Stored items
━━━━━━━━━━
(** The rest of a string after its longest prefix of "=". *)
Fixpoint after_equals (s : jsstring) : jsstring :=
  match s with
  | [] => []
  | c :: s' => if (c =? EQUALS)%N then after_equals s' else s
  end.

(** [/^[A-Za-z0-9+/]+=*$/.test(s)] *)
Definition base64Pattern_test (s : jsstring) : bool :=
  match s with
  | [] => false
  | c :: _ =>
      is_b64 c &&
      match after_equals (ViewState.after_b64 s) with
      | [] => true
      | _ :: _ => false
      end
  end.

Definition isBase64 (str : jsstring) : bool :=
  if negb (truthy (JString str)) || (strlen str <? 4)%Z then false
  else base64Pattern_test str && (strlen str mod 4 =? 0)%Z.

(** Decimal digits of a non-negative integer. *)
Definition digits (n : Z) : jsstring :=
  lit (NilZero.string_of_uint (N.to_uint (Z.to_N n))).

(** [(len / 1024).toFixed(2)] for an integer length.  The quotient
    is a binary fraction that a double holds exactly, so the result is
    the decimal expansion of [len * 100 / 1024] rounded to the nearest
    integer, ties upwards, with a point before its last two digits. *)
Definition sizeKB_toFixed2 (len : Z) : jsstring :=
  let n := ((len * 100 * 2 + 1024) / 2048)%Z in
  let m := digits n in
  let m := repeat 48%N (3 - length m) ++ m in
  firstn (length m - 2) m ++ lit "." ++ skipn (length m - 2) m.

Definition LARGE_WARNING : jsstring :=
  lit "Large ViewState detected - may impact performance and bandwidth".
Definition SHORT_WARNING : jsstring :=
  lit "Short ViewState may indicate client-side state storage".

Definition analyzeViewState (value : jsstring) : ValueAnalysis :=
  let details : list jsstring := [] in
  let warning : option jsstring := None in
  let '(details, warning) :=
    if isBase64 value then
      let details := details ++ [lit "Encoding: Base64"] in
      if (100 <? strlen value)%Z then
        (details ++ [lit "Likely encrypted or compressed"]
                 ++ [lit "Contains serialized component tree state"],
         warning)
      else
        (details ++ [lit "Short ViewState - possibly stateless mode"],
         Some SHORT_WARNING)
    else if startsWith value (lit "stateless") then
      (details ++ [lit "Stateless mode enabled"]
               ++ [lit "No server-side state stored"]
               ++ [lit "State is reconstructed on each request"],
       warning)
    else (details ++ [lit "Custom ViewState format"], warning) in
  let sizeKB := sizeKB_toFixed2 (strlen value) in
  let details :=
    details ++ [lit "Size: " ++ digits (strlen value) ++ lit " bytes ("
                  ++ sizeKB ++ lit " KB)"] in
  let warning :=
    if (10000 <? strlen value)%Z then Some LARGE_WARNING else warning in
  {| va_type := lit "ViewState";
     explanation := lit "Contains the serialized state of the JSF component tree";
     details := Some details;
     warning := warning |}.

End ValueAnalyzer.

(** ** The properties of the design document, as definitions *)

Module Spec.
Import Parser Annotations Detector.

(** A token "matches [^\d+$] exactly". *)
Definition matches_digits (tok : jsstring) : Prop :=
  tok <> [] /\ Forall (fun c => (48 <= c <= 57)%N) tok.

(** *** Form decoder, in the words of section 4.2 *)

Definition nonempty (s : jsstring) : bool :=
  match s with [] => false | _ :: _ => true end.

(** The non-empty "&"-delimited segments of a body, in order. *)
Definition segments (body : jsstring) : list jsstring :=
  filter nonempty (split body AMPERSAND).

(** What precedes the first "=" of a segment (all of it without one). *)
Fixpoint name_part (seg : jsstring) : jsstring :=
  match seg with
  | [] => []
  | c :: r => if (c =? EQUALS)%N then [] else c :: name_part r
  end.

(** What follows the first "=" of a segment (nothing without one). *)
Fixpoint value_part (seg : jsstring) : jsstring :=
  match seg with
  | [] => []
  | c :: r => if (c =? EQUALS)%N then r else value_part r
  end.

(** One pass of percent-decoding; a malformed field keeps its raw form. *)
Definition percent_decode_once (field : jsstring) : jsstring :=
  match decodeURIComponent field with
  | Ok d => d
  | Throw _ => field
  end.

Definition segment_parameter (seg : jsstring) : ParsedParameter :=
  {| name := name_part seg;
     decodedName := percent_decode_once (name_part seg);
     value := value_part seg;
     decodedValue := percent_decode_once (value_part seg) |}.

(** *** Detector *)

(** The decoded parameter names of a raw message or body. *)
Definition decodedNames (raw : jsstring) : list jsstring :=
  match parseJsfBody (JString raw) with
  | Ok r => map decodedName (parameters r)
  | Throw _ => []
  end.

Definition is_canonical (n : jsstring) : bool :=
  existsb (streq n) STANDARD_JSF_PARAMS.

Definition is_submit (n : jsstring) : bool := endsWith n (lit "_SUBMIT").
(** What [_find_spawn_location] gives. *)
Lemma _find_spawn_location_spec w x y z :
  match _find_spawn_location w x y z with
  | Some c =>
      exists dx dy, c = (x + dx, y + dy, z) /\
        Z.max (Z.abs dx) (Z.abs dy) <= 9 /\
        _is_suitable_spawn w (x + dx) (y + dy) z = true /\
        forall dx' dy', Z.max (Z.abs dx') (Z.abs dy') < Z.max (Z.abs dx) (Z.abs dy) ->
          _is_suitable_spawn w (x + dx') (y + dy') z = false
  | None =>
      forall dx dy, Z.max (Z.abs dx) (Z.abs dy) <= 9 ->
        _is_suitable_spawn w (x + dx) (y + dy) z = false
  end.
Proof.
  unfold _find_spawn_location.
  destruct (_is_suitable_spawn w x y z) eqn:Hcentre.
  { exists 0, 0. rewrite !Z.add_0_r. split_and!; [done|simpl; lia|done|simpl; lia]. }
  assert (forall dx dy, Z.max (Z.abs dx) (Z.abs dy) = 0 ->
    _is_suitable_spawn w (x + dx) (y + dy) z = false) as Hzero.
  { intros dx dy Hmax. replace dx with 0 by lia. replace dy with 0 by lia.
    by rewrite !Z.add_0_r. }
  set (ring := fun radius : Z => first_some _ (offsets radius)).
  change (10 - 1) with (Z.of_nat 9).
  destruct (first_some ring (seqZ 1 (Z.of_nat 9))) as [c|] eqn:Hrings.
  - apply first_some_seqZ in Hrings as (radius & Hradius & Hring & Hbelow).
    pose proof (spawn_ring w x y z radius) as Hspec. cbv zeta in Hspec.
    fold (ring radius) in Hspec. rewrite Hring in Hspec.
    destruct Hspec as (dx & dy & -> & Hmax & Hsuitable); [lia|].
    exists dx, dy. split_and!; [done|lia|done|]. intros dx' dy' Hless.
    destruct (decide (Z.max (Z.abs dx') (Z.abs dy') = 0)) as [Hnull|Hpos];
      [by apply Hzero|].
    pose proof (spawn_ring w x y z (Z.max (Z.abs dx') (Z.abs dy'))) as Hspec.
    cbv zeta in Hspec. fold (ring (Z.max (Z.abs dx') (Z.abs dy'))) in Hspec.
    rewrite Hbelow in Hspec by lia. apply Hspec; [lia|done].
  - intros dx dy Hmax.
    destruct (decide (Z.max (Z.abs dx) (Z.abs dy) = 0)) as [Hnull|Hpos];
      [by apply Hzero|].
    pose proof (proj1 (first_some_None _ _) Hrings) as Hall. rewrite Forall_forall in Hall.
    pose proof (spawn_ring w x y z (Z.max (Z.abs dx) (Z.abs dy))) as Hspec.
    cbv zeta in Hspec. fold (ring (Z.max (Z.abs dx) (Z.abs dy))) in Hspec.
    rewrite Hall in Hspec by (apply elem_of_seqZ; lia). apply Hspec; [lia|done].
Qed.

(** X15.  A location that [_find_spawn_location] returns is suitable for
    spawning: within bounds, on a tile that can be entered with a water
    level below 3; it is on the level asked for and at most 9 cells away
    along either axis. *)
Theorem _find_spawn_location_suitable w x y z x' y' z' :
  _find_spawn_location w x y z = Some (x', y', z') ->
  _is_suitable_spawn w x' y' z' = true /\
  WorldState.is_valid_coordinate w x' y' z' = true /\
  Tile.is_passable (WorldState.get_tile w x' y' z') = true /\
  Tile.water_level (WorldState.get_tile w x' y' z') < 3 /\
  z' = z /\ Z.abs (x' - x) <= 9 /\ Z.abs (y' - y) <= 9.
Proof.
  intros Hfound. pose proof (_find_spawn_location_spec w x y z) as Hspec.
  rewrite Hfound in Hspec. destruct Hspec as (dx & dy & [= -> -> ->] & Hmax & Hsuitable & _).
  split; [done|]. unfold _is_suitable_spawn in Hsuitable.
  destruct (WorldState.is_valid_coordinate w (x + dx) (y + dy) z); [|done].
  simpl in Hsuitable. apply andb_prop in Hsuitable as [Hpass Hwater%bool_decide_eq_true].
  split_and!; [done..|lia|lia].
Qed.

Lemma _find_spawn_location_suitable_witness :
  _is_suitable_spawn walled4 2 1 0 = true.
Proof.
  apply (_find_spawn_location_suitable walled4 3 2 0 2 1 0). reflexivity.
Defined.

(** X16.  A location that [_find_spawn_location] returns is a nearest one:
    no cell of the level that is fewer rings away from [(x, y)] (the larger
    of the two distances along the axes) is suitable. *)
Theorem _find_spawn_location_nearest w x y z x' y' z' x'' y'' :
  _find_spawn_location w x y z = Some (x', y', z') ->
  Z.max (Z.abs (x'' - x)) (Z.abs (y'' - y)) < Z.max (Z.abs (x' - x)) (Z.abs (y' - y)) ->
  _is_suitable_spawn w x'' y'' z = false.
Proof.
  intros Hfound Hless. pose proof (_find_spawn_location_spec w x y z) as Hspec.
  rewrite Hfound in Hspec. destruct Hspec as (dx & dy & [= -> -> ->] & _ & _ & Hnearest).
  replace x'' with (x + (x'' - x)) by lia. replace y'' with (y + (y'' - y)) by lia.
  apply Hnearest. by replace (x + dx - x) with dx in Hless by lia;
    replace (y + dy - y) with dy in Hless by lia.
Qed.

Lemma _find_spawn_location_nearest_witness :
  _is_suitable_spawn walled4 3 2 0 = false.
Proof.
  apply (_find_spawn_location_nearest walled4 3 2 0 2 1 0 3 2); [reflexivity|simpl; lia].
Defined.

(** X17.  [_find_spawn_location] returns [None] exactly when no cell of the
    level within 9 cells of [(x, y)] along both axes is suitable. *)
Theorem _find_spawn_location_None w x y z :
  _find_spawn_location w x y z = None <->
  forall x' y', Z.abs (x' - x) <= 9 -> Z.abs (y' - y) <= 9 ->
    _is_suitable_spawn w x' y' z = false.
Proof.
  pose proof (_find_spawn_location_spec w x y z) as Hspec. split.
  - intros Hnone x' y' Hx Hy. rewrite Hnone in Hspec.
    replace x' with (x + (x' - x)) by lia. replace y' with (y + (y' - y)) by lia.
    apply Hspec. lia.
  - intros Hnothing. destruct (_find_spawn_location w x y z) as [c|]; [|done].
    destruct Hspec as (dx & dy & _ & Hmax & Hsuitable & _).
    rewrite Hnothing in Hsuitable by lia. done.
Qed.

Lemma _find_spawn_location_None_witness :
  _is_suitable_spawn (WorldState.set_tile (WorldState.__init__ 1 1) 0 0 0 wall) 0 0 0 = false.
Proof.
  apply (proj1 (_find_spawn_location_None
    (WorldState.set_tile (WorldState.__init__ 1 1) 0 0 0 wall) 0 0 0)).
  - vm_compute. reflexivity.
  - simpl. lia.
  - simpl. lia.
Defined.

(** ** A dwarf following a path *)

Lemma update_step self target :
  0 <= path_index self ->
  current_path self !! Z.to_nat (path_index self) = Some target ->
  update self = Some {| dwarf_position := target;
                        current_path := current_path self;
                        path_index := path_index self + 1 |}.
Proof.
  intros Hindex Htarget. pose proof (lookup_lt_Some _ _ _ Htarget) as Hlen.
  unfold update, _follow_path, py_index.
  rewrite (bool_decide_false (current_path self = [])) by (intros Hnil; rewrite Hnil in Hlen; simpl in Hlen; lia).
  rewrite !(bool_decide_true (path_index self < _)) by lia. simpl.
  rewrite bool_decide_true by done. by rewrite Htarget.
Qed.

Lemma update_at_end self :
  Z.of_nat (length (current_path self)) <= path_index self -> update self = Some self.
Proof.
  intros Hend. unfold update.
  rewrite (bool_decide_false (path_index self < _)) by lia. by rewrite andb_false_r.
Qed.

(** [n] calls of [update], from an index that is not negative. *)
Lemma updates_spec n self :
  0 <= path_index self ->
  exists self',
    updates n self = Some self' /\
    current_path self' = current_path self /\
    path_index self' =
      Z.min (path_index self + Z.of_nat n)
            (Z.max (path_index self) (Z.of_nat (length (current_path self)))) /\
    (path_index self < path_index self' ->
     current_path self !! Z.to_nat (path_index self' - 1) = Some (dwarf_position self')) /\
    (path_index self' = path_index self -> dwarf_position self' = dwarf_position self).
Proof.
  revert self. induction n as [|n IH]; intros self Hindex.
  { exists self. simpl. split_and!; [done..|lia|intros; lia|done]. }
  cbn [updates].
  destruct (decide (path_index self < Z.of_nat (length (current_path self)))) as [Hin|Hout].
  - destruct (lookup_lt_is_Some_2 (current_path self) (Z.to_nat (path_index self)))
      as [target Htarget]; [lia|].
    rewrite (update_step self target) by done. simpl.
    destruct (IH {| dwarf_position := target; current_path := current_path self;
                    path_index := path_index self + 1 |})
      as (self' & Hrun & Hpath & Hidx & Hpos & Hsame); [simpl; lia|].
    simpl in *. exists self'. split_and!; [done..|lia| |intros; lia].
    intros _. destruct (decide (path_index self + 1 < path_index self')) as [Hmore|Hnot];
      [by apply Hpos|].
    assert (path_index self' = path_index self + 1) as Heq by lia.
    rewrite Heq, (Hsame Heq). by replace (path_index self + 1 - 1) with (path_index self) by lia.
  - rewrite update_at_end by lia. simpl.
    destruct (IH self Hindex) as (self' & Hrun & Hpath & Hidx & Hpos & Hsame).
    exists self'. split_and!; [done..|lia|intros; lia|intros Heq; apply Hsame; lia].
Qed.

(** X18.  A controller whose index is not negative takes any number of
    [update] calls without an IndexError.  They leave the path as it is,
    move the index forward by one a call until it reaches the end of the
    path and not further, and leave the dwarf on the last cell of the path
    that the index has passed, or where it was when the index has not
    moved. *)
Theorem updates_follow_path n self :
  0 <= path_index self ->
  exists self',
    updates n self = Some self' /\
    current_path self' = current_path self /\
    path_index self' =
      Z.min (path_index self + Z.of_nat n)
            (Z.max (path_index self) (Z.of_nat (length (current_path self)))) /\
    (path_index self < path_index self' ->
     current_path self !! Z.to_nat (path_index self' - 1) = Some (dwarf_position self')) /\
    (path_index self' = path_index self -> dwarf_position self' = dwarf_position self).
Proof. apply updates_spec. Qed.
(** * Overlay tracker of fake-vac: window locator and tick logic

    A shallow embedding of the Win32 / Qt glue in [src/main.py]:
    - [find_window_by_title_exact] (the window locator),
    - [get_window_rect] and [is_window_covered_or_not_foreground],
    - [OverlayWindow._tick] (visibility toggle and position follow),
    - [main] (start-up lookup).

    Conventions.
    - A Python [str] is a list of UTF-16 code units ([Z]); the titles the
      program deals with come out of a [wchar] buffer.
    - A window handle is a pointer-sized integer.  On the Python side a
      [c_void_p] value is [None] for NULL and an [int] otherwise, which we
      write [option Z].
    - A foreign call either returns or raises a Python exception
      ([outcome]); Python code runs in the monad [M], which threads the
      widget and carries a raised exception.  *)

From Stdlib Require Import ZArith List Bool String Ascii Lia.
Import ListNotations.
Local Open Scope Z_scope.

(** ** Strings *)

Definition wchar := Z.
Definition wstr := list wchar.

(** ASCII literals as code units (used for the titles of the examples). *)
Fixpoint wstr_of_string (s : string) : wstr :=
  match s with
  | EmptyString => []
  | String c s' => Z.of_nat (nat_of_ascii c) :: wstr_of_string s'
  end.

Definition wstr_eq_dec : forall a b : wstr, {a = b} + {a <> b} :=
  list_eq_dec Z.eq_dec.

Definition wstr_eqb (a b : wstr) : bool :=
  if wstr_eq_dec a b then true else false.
━━━━━━━━━━
Using the entries above, repeat only the lines from the one containing "(** [/^[A-Za-z0-9+/]+=*$/.test(s)] *)" through the one containing "Definition isBase64 (str", end lines included.

» Answer section
(** [/^[A-Za-z0-9+/]+=*$/.test(s)] *)
Definition base64Pattern_test (s : jsstring) : bool :=
  match s with
  | [] => false
  | c :: _ =>
      is_b64 c &&
      match after_equals (ViewState.after_b64 s) with
      | [] => true
      | _ :: _ => false
      end
  end.

Definition isBase64 (str : jsstring) : bool :=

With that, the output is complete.